Chapitre 36 (...)
Au cœur de la nuit, une pièce enfouie dans les profondeurs insondables de la terre où même la lumière s'efface et se cache, chétive et effrayée. Les ombres sont telles qu'elles étreignent chaque parcelle de vie, absorbant tout ce qui s’y trouve dans un océan infini de ténèbres.
Tout n’est que noirceur.
Mais dans cette obscurité étouffante, les autres sens s’éveillent, les uns après les autres, ôtant le voile de mystère qui imprègne les lieux. Les murs libèrent une odeur de moisissure et de décomposition, l’air est chargé du goût âpre et métallique du sang, les gouttes d'eau ruissellent du plafond et s’écrasent au sol dans un clapotis régulier et macabre.

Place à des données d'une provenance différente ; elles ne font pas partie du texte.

(* ===== verification/System.v ===== *)
(** * The routes beside the API (health.go, version.go, ws.go, media.go, message.go, keys of s3.go)

    Probes, versions, presence, downloads and the WebSocket handshake.  These handlers do not
    run the statements of the stores: they ask the database connection, the hub or the object
    store.  [endpoint] of Handlers.v enumerates the routes that do. *)
From S2P Require Import Prelude GoStrings GoErrors Models Db Prog Concrete Encoding Sha256 Config.
From S2P Require Import Password Jwt Storage AttachmentStore AuthService MediaService Hub Handlers.
From S2P Require Import Samples.
From Stdlib Require Import Ascii.
Local Open Scope mc_scope.

(** ** Probes and versions *)

(** The connection pool and the migration provider, as the handlers find them. *)
Record DB := MkDB { Ping : option error; SchemaVersion : result Z }.

(** Health reports the process as alive. *)
Definition Health : prog response := writeJSON 200 (PStatus "ok").

(** Ready reports whether the service can serve requests (DB reachable). *)
Definition Ready (db : DB) : prog response :=
  match Ping db with
  | Some _ => writeError 503 "db_unavailable" "database is not reachable"
  | None => writeJSON 200 (PStatus "ready")
  end.

(** Get returns the current component versions. *)
Definition Version_Get (db : DB) (backend : string) : prog response :=
  match SchemaVersion db with
  | Err _ => writeError 500 "schema_version_failed" "failed to read schema version"
  | Ok v => writeJSON 200 (PVersion backend v)
  end.

(** ** Presence *)

Section presence.
Context `{Uuid}.

(** Online exposes the currently present user IDs. *)
Definition Online (h : option hub) : prog response :=
  match h with
  | None => writeJSON 200 (POnline [])
  | Some h => writeJSON 200 (POnline (OnlineUsers h))
  end.

(** Presence returns whether a user is online. *)
Definition Presence (h : option hub) (userID : string) : prog response :=
  pathID userID "Invalid user id" (fun id =>
  match h with
  | None => writeJSON 200 (PPresence id false)
  | Some h => writeJSON 200 (PPresence id (IsOnline id h))
  end).

(** Presence over HTTP tells what the hub knows: in every reachable state the list of online
    users is, without repetition, exactly the users with a registered connection, a single user
    is reported online exactly when in that list, and both requests change nothing. *)
Theorem presence_agrees e h raw id w :
  reachable (Running h) -> uuid_Parse raw = Some id ->
  exists l b, run e (Online (Some h)) w = (Response 200 "" None (POnline l) [], w) /\
    run e (Presence (Some h) raw) w = (Response 200 "" None (PPresence id b) [], w) /\
    NoDup l /\
    (forall u, u ∈ l <-> exists c x, conns h !! c = Some x /\ user x = u /\ registered x = true) /\
    (b = true <-> id ∈ l).
Proof.
  intros Hr Hid. exists (OnlineUsers h), (IsOnline id h). unfold Presence, pathID. rewrite Hid.
  split_and!; [done|done|apply (NoDup_elements (online h))| |].
  - intros u. unfold OnlineUsers. rewrite elem_of_elements. apply (online_registered h u Hr).
  - unfold IsOnline, OnlineUsers. by rewrite bool_decide_eq_true, elem_of_elements.
Qed.

End presence.

(** ** The WebSocket handshake *)

(** What the handler ends in: a response, an upgrade that failed (the upgrader has answered), or
    a connection registered with the hub for a user. *)
Inductive handshake := Refused (r : response) | NotUpgraded | Connected (userID : uuid).

Section ws.
Context `{Uuid, Jwt}.

(** WS exposes the realtime endpoint. Authenticates via the access_token query parameter;
    [upgraded] is whether [upgrader.Upgrade] succeeds. *)
Definition WS (m : Manager.t) (access_token : string) (upgraded : bool) : prog handshake :=
  let raw := access_token in
  if String.eqb raw "" then r <- writeError 401 "missing_token" "access_token query parameter is required" ;; Ret (Refused r) else
  claims <- Parse m raw ;;
  match claims with
  | Err _ => r <- writeError 401 "invalid_token" "Invalid access token" ;; Ret (Refused r)
  | Ok claims =>
    match uuid_Parse (Claims.Subject claims) with
    | None => r <- writeError 401 "invalid_token" "Invalid access token" ;; Ret (Refused r)
    | Some userID => if upgraded then Ret (Connected userID) else Ret NotUpgraded
    end
  end.

(** A handshake that connects is the first step of a connection of the hub. *)
Definition accept_label (c : nat) (o : handshake) : option label :=
  match o with Connected u => Some (LAccept c u) | _ => None end.

(** The outcome of a handshake, with the laws of the JWT library. *)
Lemma WS_outcome `{!JwtLaws} e m raw up w o w' :
  run e (WS m raw up) w = (o, w') ->
  w_db w' = w_db w /\
  match o with
  | Refused r => status r = 401%Z
  | NotUpgraded => up = false
  | Connected u => up = true /\ exists c,
      uuid_Parse (Claims.Subject c) = Some u /\ genuine m raw (env_clock e (w_tick w)) c
  end.
Proof.
  unfold WS. destruct (String.eqb raw ""); [by intros [= <- <-]|].
  intros (claims & w1 & Hp & Hr)%run_bind_inv. destruct claims as [claims|er].
  2: { assert (Hw : w_db w1 = w_db w).
       { replace w1 with (run e (Parse m raw) w).2 by by rewrite Hp. by rewrite (db_safe_reads _ _). }
       injection Hr as <- <-. by split. }
  apply Parse_genuine in Hp as [Hg Hw].
  destruct (uuid_Parse (Claims.Subject claims)) as [u|] eqn:Hu; [|injection Hr as <- <-; by split].
  destruct up; injection Hr as <- <-; eauto 6.
Qed.

(** The realtime endpoint connects nobody without a valid token: with the laws of the JWT
    library, a connection is opened only as the subject of a token that is signed with the
    server's secret under HS256, comes from the server's issuer and is inside its validity;
    otherwise the answer is 401 and the hub is not involved; no table changes. *)
Theorem WS_authenticated `{!JwtLaws} e m raw up w o w' :
  run e (WS m raw up) w = (o, w') ->
  w_db w' = w_db w /\
  (forall n u, accept_label n o = Some (LAccept n u) -> up = true /\ exists c,
     uuid_Parse (Claims.Subject c) = Some u /\ genuine m raw (env_clock e (w_tick w)) c) /\
  (forall r, o = Refused r -> status r = 401%Z /\ forall n, accept_label n o = None).
Proof.
  intros [Hw Ho]%WS_outcome. split; [done|].
  by split; [intros n u; destruct o; try done; intros [= <-]|intros r ->].
Qed.

End ws.

(** ** Downloads *)

(** [minio.Client.GetObject] and what is done with its result: opening it, [Stat] (content type
    and size) and the bytes read until the end. *)
Class ObjectReader := {
  GetObject : string -> gmap string object -> option error;
  Stat : string -> gmap string object -> result (string * Z);
  Copy : string -> gmap string object -> string }.

(** A stored object is opened and read as it was stored. *)
Class ObjectReaderLaws `{ObjectReader} : Prop := {
  GetObject_stored k o m : m !! k = Some o -> GetObject k m = None;
  Stat_stored k o m : m !! k = Some o -> Stat k m = Ok (obj_type o, obj_size o);
  Copy_stored k o m : m !! k = Some o -> Copy k m = obj_data o }.

(** [PutObject] without an error has stored the object. *)
Definition honest_store (e : env) : Prop := forall t k o m m',
  env_PutObject e t k o m = (None, m') -> m' !! k = Some o.

Section serve.
Context `{ObjectReader}.

(** A call that reads the object store. *)
Definition object_read {A} (f : gmap string object -> A) : prog A :=
  Act (fun e w => (f (w_objects w), tick w)) Ret.

(** Open streams an object from the default bucket. *)
Definition Open (key : string) : prog (option error) := object_read (GetObject key).

(** The first character of a path is a slash. *)
Definition leading_slash (key : string) : bool :=
  match key with String a _ => is_byte 47 a | EmptyString => false end.

Definition media_not_found : prog response := writeError 404 "media_not_found" "File not found".

(** Serve streams an object from S3 at /media/{bucket}/*; [own] is the bucket of the store.  The
    answer's content type and length are those of [Stat], its bytes those read to the end. *)
Definition Serve (own bucket key : string) : prog response :=
  if negb (String.eqb bucket own) then media_not_found
  else if String.eqb key "" || leading_slash key then media_not_found
  else
  err <- Open key ;;
  match err with
  | Some _ => media_not_found
  | None =>
    stat <- object_read (Stat key) ;;
    match stat with
    | Err _ => media_not_found
    | Ok (ctype, size) =>
        data <- object_read (Copy key) ;;
        Ret (Response 200 "" None (PObject ctype size data) [])
    end
  end.

(** Only the store's own bucket is served, and only by relative keys. *)
Lemma Serve_elsewhere e own bucket key w :
  bucket <> own \/ key = "" \/ leading_slash key = true ->
  run e (Serve own bucket key) w = (Response 404 "media_not_found" None (PError "File not found") [], w).
Proof.
  unfold Serve. destruct (String.eqb_spec bucket own); [|done]. cbn.
  intros [?|[-> | ->]]; [done|done|]. by rewrite orb_true_r.
Qed.

Lemma Serve_stored `{!ObjectReaderLaws} e own key o w :
  key <> "" -> leading_slash key = false -> w_objects w !! key = Some o ->
  run e (Serve own own key) w =
    (Response 200 "" None (PObject (obj_type o) (obj_size o) (obj_data o)) [],
     tick (tick (tick w))).
Proof.
  intros Hne Hs Ho. unfold Serve. rewrite String.eqb_refl. cbn [negb].
  rewrite (proj2 (String.eqb_neq _ _) Hne), Hs. cbn.
  rewrite (GetObject_stored key o) by done. cbn. rewrite (Stat_stored key o) by done. cbn.
  by rewrite (Copy_stored key o).
Qed.

Context `{Postgres, Unicode, Uuid}.


End serve.

(** ** Examples *)

(** A store that reads back what it has. *)
Definition plain_reader : ObjectReader :=
  {| GetObject := fun k m => match m !! k with Some _ => None | None => Some (Plain "no such key") end;
     Stat := fun k m => match m !! k with
                        | Some o => Ok (obj_type o, obj_size o)
                        | None => Err (Plain "no such key")
                        end;
     Copy := fun k m => match m !! k with Some o => obj_data o | None => "" end |}.

Lemma plain_reader_laws : @ObjectReaderLaws plain_reader.
Proof. constructor; intros k o m Hk; cbn; by rewrite Hk. Qed.

Lemma calm_honest_store : honest_store calm.
Proof. intros t k o m m' [= <-]. apply lookup_insert_eq. Qed.

Section examples.
#[local] Existing Instances ascii_server decimal_uuid open_jwt ascii_unicode plain_reader
  plain_reader_laws open_jwt_laws.


Lemma presence_agrees_witness :
  exists l, 5%N ∈ l /\
    (run calm (Online (Some one_user)) one_thread).1 = Response 200 "" None (POnline l) [].
Proof.
  destruct (presence_agrees calm one_user "5" 5%N one_thread one_user_reachable)
    as (l & b & Hl & Hb & _ & _ & Hbl); [by vm_compute|].
  exists l. split; [|by rewrite Hl]. apply Hbl.
  assert (He : body (run calm (Presence (Some one_user) "5") one_thread).1 = PPresence 5%N true)
    by by vm_compute.
  rewrite Hb in He. by injection He.
Defined.

Lemma WS_authenticated_witness :
  let raw := token_for bob "bob" [RoleMember] 100 in
  exists c, uuid_Parse (Claims.Subject c) = Some bob /\
    genuine (jwtm sample_deps) raw (env_clock calm (w_tick one_session)) c.
Proof.
  intros raw.
  destruct (WS_authenticated calm (jwtm sample_deps) raw true one_session (Connected bob)
    (run calm (WS (jwtm sample_deps) raw true) one_session).2) as (_ & Hc & _);
    [by vm_compute|].
  by destruct (Hc 0 bob eq_refl) as [_ Hg].
Defined.

End examples.
(* ===== verification/Router.v ===== *)
(** * The router (internal/http/router.go)

    The routing table is data: [api] nests routes, groups and middleware as [NewRouter] does, and
    [table] is what chi makes of it, one [route] per pattern.  Which route a request takes is
    chi's choice ([Mux], third party); [serve_http] runs the middleware of that route, outermost
    first, and its handler, which reads the path, the query and the body from their texts.

    Whatever a request says, an API route answers it as [handle] of Handlers.v does for the
    endpoint it decodes to, and what a client writes for an endpoint takes the endpoint's route
    and decodes to the endpoint ([http_reaches_handler]). *)
From S2P Require Import Prelude GoStrings GoErrors Models Db Prog Concrete Roles Encoding JsonText.
From S2P Require Import Urls Config Password Jwt JsonStruct Storage AuthService MediaService Hub.
From S2P Require Import GroupService ThreadService InstallService Handlers Samples Requests Cookies Account.
From S2P Require Import Middleware System.
From Stdlib Require Import Ascii.
Local Open Scope mc_scope.

(** ** The handlers of the routes *)

Module Target.
Inductive t :=
| health_Health | health_Ready | version_Get | install_GetStatus | install_Create
| auth_Register | auth_Login | auth_Refresh | auth_Logout | auth_Me
| groups_List | groups_Create | groups_Update | groups_Delete | groups_Get
| threads_ListByGroup | threads_Create | threads_Get | threads_Update | threads_Delete
| posts_ListByThread | posts_Create | posts_Update | posts_Delete
| media_UploadAvatar | media_UploadAttachment | media_DeleteAttachment | media_Serve
| admin_ListUsers | admin_UpdateUser | admin_GetSettings | admin_UpdateSettings | admin_ListMedia
| messages_Inbox | messages_Conversation | messages_Send | messages_UnreadCount | messages_MarkRead
| messages_Notifications | messages_MarkNotificationRead | messages_MarkAllNotificationsRead
| messages_Online | messages_Presence | ws_WS.
End Target.

(** ** The table, as the code nests it *)

Inductive middleware := Auth | Role (roles : list string).

Inductive node :=
| Handle (method pattern : string) (h : Target.t)
| Use (m : middleware)
| InGroup (l : list node)
| Mount (pattern : string) (l : list node).

Definition api : list node :=
  [Handle "GET" "/healthz" Target.health_Health;
   Handle "GET" "/readyz" Target.health_Ready;
   Mount "/api/v1"
    [Handle "GET" "/health" Target.health_Health;
     Handle "GET" "/version" Target.version_Get;
     Handle "GET" "/install" Target.install_GetStatus;
     Handle "POST" "/install" Target.install_Create;
     Mount "/auth"
      [Handle "POST" "/register" Target.auth_Register;
       Handle "POST" "/login" Target.auth_Login;
       Handle "POST" "/refresh" Target.auth_Refresh;
       Handle "POST" "/logout" Target.auth_Logout;
       InGroup [Use Auth; Handle "GET" "/me" Target.auth_Me]];
     Mount "/groups"
      [Handle "GET" "/" Target.groups_List;
       InGroup
        [Use Auth; Use (Role [RoleAdmin]);
         Handle "POST" "/" Target.groups_Create;
         Handle "PATCH" "/{groupID}" Target.groups_Update;
         Handle "DELETE" "/{groupID}" Target.groups_Delete];
       Handle "GET" "/{groupID}" Target.groups_Get;
       Mount "/{groupID}/threads"
        [Handle "GET" "/" Target.threads_ListByGroup;
         InGroup [Use Auth; Handle "POST" "/" Target.threads_Create]]];
     Mount "/threads"
      [Handle "GET" "/{threadID}" Target.threads_Get;
       InGroup
        [Use Auth;
         Handle "PATCH" "/{threadID}" Target.threads_Update;
         Handle "DELETE" "/{threadID}" Target.threads_Delete];
       Mount "/{threadID}/posts"
        [Handle "GET" "/" Target.posts_ListByThread;
         InGroup [Use Auth; Handle "POST" "/" Target.posts_Create]]];
     Mount "/posts"
      [InGroup
        [Use Auth;
         Handle "PATCH" "/{postID}" Target.posts_Update;
         Handle "DELETE" "/{postID}" Target.posts_Delete]];
     Mount "/media"
      [InGroup
        [Use Auth;
         Handle "POST" "/avatar" Target.media_UploadAvatar;
         Handle "POST" "/attachments" Target.media_UploadAttachment;
         Handle "DELETE" "/attachments/{attachmentID}" Target.media_DeleteAttachment]];
     Mount "/admin"
      [InGroup
        [Use Auth; Use (Role [RoleAdmin]);
         Handle "GET" "/users" Target.admin_ListUsers;
         Handle "PATCH" "/users/{userID}" Target.admin_UpdateUser;
         Handle "GET" "/settings" Target.admin_GetSettings;
         Handle "PUT" "/settings" Target.admin_UpdateSettings;
         Handle "GET" "/media" Target.admin_ListMedia]];
     Mount "/pms"
      [InGroup
        [Use Auth;
         Handle "GET" "/" Target.messages_Inbox;
         Handle "GET" "/with" Target.messages_Conversation;
         Handle "POST" "/" Target.messages_Send;
         Handle "GET" "/unread-count" Target.messages_UnreadCount;
         Handle "PATCH" "/{messageID}/read" Target.messages_MarkRead]];
     Mount "/notifications"
      [InGroup
        [Use Auth;
         Handle "GET" "/" Target.messages_Notifications;
         Handle "PATCH" "/{notificationID}/read" Target.messages_MarkNotificationRead;
         Handle "PATCH" "/read-all" Target.messages_MarkAllNotificationsRead]];
     Mount "/presence"
      [Handle "GET" "/" Target.messages_Online;
       Handle "GET" "/{userID}" Target.messages_Presence]];
   Handle "GET" "/media/{bucket}/*" Target.media_Serve;
   Handle "GET" "/ws" Target.ws_WS].
(** A step of a pump keeps the connection's order; who it agrees with is for the caller. *)
Lemma conn_ok_pump l p sn x x' s s' :
  Client.step l s = Some s' -> Client.own l = true -> user x' = user x -> agrees x' s' ->
  conn_ok p sn x (Some s) -> conn_ok p sn x' (Some s').
Proof.
  intros Hst Hown Hu Ha (_ & [ls Hr] & Hs). split_and!; [done| |].
  - exists (ls ++ [l]). by apply (client_run_snoc _ _ s).
  - rewrite Hu. etrans; [|exact Hs]. rewrite !app_assoc. apply sublist_app; [|done].
    pose proof (Client.step_events l s s' _ Hst (reflexivity _)) as He.
    replace (Client.queue_events [l]) with (@nil Hub.Event) in He by by destruct l.
    by rewrite app_nil_r in He.
Qed.

(** The steps of a pump that the hub does not see. *)
Lemma agrees_alone c l x s s' :
  agrees x s -> started x = true -> Client.own l = true -> shared c l s = None ->
  Client.step l s = Some s' -> agrees x s'.
Proof.
  intros (Hq & Hc & Hat) Hx Hown Hsh Hst. destruct s as [r w o q cl f]; cbn in *. subst q cl.
  destruct l as [ev|[]| | | |ok|ok|]; cbn in *; unfold Client.written in *; try done.
  - destruct r; try done. destruct o; [|done]. by injection Hst as <-.
  - destruct r; try done. injection Hst as <-. split_and!; [done|done|].
    unfold started in Hx. destruct (at_ x); try done; cbn in *; auto; naive_solver.
  - destruct r; try done. injection Hst as <-. split_and!; [done|done|].
    unfold started in Hx. destruct (at_ x); try done; cbn in *; auto; naive_solver.
  - destruct w; try done. destruct (ok && negb o); [done|]. destruct (send x) eqn:Hsx; [|done].
    destruct (closed x) eqn:Hcx; [|done].
    injection Hst as <-. destruct ok; by split_and!.
  - destruct w; try done. destruct (ok && negb o); [done|]. injection Hst as <-.
    destruct ok; by split_and!.
  - destruct w; try done. injection Hst as <-. by split_and!.
Qed.

(** ** The steps of the hub, as a connection sees them *)

Lemma register_frame c u h :
  let h1 := (Hub.register_locked c u h).1 in conns h1 = conns h /\ pending h1 = pending h.
Proof. done. Qed.

Lemma unregister_frame c u h :
  let h1 := (Hub.unregister_locked c u h).1 in conns h1 = conns h /\ pending h1 = pending h.
Proof. unfold Hub.unregister_locked. by destruct (_ && _). Qed.

Lemma targets_iff h n c x :
  Hub.inv h -> conns h !! c = Some x ->
  bool_decide (c ∈ targets n h) = registered x && for_user (user x) n.
Proof.
  intros Hi Hx. apply eq_true_iff_eq. rewrite bool_decide_eq_true, andb_true_iff. unfold for_user.
  rewrite orb_true_iff, !N.eqb_eq. split.
  - intros (y & Hy & Hr & Hu)%(Hub.targets_registered n h c Hi). assert (y = x) as -> by congruence.
    split; [done|]. destruct (N.eq_dec (userID n) uuid_Nil); auto.
  - intros [Hr Hu]. by apply (Hub.targets_complete n h c x).
Qed.

(** Every other connection is as before. *)
Lemma linked_at c x' o' h' ps sn r :
  linked r -> Hub.reachable (Hub.Running h') -> (exists old, sn = old ++ pending h') ->
  (forall d x o, d <> c -> conn_ok (pending (hub r)) (sent r) x o -> conn_ok (pending h') sn x o) ->
  conns h' = <[c := x']> (conns (hub r)) ->
  (forall d, d <> c -> ps !! d = pumps r !! d) -> ps !! c = o' -> conn_ok (pending h') sn x' o' ->
  linked (Realtime_ h' ps sn).
Proof.
  intros [_ _ Hc] Hr Hold Hother Hconns Hps Hpc Hok. constructor; cbn; [done|done|].
  intros d. rewrite Hconns. destruct (decide (d = c)) as [->|Hne].
  - by rewrite lookup_insert_eq, Hpc.
  - rewrite lookup_insert_ne, Hps by done. specialize (Hc d).
    destruct (conns (hub r) !! d); [by apply (Hother d)|done].
Qed.

Lemma alter_insert (f : conn -> conn) c x (m : gmap nat conn) :
  m !! c = Some x -> alter f c m = <[c := f x]> m.
Proof.
  intros Hx. apply map_eq. intros d. destruct (decide (d = c)) as [->|Hne].
  - by rewrite lookup_alter_eq, lookup_insert_eq, Hx.
  - by rewrite lookup_alter_ne, lookup_insert_ne.
Qed.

Mais les ténèbres ne sont pas seules.
Là, quelque part, un cliquetis de chaînes métalliques s’entrechoquant et heurtant la roche, suivi d’un souffle rauque semblable à un grognement bestial.
Mais ce n'est pas une bête.
C’est un homme.
Un homme trahi par ses pensées, égaré dans les méandres de l'obscurité. Des images fragmentées tourbillonnent autour de lui sans qu’elles ne lui appartiennent jamais. Un édifice dévoré par les flammes, une silhouette s’évanouissant dans l'ombre, des corps inertes jonchant le sol… l'odeur âcre de la cendre et de la mort. Puis, le néant, toujours ce néant, bercé par le clapotis des gouttes d'eau, les cliquetis métalliques qui accompagnent le moindre de ses mouvements sans qu'aucune âme ne vienne jamais troubler sa solitude.
Au cœur de la nuit, la folie guette, tapie dans l'ombre, et se libère dans une clameur puissante et incontrôlée. Un rire ? Non, une lamentation. Un cri de désespoir qui résonne dans les recoins sombres, détresse indicible imprégnant cet antre de tourments.